> [WHAT TO DO] May I have the line containing "destruct (lk_entries l" and every line after it through the end of the data, repeated exactly and with no other lines?

> [DATA EXTRACTS]

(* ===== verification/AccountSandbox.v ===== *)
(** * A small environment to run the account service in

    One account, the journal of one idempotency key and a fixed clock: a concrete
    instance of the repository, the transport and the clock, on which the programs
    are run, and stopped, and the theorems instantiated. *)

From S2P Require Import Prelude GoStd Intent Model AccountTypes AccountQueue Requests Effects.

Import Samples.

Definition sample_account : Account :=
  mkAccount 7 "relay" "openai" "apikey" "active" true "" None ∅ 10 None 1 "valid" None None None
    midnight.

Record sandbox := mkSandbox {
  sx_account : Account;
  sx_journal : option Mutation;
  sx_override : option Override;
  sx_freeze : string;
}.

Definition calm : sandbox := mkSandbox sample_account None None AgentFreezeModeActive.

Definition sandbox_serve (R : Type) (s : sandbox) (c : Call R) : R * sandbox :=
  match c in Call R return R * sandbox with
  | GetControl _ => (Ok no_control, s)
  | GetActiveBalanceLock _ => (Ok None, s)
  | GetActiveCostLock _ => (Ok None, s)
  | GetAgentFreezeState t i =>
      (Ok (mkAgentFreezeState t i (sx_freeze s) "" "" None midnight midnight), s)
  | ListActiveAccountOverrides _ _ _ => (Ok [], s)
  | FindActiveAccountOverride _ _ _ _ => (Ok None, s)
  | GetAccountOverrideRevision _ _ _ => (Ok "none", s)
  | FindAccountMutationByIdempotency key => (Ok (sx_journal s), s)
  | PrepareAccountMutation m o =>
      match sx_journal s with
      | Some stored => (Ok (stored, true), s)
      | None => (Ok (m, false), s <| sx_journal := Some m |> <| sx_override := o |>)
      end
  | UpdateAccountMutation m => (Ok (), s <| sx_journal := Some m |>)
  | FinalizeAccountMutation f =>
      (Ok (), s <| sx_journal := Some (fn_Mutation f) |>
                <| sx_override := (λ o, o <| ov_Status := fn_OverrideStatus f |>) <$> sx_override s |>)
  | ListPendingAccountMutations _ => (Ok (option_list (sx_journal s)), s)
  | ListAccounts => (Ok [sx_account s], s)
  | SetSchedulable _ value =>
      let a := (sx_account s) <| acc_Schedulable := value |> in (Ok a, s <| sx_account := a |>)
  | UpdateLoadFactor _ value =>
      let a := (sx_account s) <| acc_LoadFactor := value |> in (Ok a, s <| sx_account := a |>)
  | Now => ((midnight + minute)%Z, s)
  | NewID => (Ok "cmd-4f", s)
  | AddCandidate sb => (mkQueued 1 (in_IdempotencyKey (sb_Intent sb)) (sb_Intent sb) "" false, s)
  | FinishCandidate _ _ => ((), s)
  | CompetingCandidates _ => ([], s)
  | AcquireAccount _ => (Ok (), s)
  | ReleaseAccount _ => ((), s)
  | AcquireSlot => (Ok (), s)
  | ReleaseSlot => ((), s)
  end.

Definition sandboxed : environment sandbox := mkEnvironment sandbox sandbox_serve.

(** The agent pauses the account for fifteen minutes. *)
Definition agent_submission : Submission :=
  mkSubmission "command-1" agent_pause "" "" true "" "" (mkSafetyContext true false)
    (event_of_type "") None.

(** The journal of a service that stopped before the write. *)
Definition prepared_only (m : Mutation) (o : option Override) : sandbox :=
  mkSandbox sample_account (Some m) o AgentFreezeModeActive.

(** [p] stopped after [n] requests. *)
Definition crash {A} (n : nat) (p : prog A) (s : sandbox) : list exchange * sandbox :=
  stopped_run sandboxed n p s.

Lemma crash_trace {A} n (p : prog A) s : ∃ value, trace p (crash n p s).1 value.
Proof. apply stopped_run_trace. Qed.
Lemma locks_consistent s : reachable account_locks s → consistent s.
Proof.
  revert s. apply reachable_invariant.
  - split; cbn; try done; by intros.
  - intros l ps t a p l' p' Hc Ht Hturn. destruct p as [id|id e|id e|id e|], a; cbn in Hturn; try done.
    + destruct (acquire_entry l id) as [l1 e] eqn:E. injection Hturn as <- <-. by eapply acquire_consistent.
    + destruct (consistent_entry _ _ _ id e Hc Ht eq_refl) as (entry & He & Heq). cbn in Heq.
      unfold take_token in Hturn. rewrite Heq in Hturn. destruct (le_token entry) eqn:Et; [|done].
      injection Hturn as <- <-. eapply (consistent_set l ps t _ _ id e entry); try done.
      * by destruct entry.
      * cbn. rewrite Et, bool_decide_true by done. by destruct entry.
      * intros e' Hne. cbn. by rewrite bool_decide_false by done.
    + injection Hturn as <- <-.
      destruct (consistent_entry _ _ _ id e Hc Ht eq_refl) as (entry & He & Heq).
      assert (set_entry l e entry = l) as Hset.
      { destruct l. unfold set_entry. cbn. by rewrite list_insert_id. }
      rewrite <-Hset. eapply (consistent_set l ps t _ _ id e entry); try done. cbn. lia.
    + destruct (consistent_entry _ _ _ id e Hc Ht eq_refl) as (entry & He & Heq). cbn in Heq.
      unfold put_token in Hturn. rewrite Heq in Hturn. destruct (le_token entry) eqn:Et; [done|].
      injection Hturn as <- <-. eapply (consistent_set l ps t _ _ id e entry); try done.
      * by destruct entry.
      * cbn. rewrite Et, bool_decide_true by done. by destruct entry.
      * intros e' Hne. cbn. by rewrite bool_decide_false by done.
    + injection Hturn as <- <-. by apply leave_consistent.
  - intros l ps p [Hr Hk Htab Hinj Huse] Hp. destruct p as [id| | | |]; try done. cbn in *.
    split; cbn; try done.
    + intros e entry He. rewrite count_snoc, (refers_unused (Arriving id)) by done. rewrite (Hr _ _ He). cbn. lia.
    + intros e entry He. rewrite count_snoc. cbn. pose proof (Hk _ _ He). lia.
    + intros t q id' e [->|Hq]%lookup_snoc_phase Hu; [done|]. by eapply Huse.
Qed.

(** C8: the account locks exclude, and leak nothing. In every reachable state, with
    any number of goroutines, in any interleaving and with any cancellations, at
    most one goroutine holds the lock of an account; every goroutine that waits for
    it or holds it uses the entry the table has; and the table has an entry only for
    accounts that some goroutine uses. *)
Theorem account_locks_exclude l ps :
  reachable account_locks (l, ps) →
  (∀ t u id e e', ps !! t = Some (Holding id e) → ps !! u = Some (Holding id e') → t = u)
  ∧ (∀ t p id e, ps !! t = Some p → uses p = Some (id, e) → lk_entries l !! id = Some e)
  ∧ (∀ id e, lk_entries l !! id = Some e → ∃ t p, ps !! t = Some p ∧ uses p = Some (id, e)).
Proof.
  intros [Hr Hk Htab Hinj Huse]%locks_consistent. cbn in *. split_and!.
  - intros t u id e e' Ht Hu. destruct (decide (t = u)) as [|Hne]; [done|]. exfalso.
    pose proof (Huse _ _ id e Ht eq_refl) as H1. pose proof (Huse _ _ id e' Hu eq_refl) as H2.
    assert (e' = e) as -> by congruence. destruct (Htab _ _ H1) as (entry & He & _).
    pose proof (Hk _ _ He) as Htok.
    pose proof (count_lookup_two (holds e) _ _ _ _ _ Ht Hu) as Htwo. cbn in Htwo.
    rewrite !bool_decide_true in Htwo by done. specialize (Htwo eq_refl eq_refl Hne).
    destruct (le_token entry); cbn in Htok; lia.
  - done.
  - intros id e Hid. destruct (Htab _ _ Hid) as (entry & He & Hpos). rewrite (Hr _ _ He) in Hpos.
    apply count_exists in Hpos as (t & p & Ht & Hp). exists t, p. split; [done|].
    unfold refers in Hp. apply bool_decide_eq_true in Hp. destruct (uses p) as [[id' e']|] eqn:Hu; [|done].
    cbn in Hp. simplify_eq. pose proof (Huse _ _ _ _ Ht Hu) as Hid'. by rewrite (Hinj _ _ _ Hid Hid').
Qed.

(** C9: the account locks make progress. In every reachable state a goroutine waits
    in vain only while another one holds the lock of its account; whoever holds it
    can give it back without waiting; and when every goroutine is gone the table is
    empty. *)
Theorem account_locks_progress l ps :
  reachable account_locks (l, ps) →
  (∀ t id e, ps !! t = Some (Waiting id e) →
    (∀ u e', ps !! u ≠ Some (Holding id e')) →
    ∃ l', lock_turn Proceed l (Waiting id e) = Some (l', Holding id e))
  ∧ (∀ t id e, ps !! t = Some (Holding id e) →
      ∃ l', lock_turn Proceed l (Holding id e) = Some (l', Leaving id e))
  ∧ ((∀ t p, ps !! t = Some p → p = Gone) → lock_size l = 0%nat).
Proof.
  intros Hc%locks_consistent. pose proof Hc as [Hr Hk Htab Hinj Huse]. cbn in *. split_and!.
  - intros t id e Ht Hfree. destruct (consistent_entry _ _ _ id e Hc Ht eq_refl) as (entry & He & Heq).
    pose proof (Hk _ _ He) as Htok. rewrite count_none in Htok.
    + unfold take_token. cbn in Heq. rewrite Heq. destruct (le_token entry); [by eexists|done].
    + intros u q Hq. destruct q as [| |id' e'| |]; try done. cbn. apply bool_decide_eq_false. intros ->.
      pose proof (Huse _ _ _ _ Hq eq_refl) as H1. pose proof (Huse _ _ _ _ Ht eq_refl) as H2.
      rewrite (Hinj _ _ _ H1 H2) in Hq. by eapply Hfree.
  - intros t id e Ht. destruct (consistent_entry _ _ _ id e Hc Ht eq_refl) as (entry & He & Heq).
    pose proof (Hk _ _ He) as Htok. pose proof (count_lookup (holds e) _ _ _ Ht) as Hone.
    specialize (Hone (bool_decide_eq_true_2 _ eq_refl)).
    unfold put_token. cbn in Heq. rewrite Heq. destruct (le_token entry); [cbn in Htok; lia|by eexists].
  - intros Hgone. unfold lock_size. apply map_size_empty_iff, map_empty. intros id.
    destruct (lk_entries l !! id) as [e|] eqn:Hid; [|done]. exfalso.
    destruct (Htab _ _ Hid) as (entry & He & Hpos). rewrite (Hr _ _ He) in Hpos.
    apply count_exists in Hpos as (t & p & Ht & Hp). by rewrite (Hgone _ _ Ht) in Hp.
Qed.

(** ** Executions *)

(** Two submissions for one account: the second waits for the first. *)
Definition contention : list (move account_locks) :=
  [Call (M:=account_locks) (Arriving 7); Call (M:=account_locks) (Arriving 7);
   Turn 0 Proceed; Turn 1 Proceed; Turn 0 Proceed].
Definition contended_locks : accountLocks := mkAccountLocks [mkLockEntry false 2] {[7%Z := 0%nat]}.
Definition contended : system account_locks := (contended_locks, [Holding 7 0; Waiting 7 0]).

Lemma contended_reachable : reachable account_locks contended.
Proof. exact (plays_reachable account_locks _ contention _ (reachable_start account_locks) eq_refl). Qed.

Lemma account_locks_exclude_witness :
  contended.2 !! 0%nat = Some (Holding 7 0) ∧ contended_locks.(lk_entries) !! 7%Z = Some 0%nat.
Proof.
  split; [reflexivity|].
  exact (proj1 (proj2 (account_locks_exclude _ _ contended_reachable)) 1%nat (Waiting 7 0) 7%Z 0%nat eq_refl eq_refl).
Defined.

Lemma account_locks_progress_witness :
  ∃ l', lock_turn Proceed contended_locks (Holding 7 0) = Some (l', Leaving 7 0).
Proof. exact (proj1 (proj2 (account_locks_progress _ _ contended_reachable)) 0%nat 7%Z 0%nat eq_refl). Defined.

> [RESPONSE FOR THIS EXERCISE]
    destruct (lk_entries l !! id) as [e|] eqn:Hid; [|done]. exfalso.
    destruct (Htab _ _ Hid) as (entry & He & Hpos). rewrite (Hr _ _ He) in Hpos.
    apply count_exists in Hpos as (t & p & Ht & Hp). by rewrite (Hgone _ _ Ht) in Hp.
Qed.

(** ** Executions *)

(** Two submissions for one account: the second waits for the first. *)
Definition contention : list (move account_locks) :=
  [Call (M:=account_locks) (Arriving 7); Call (M:=account_locks) (Arriving 7);
   Turn 0 Proceed; Turn 1 Proceed; Turn 0 Proceed].
Definition contended_locks : accountLocks := mkAccountLocks [mkLockEntry false 2] {[7%Z := 0%nat]}.
Definition contended : system account_locks := (contended_locks, [Holding 7 0; Waiting 7 0]).

Lemma contended_reachable : reachable account_locks contended.
Proof. exact (plays_reachable account_locks _ contention _ (reachable_start account_locks) eq_refl). Qed.

Lemma account_locks_exclude_witness :
  contended.2 !! 0%nat = Some (Holding 7 0) ∧ contended_locks.(lk_entries) !! 7%Z = Some 0%nat.
Proof.
  split; [reflexivity|].
  exact (proj1 (proj2 (account_locks_exclude _ _ contended_reachable)) 1%nat (Waiting 7 0) 7%Z 0%nat eq_refl eq_refl).
Defined.

Lemma account_locks_progress_witness :
  ∃ l', lock_turn Proceed contended_locks (Holding 7 0) = Some (l', Leaving 7 0).
Proof. exact (proj1 (proj2 (account_locks_progress _ _ contended_reachable)) 0%nat 7%Z 0%nat eq_refl). Defined.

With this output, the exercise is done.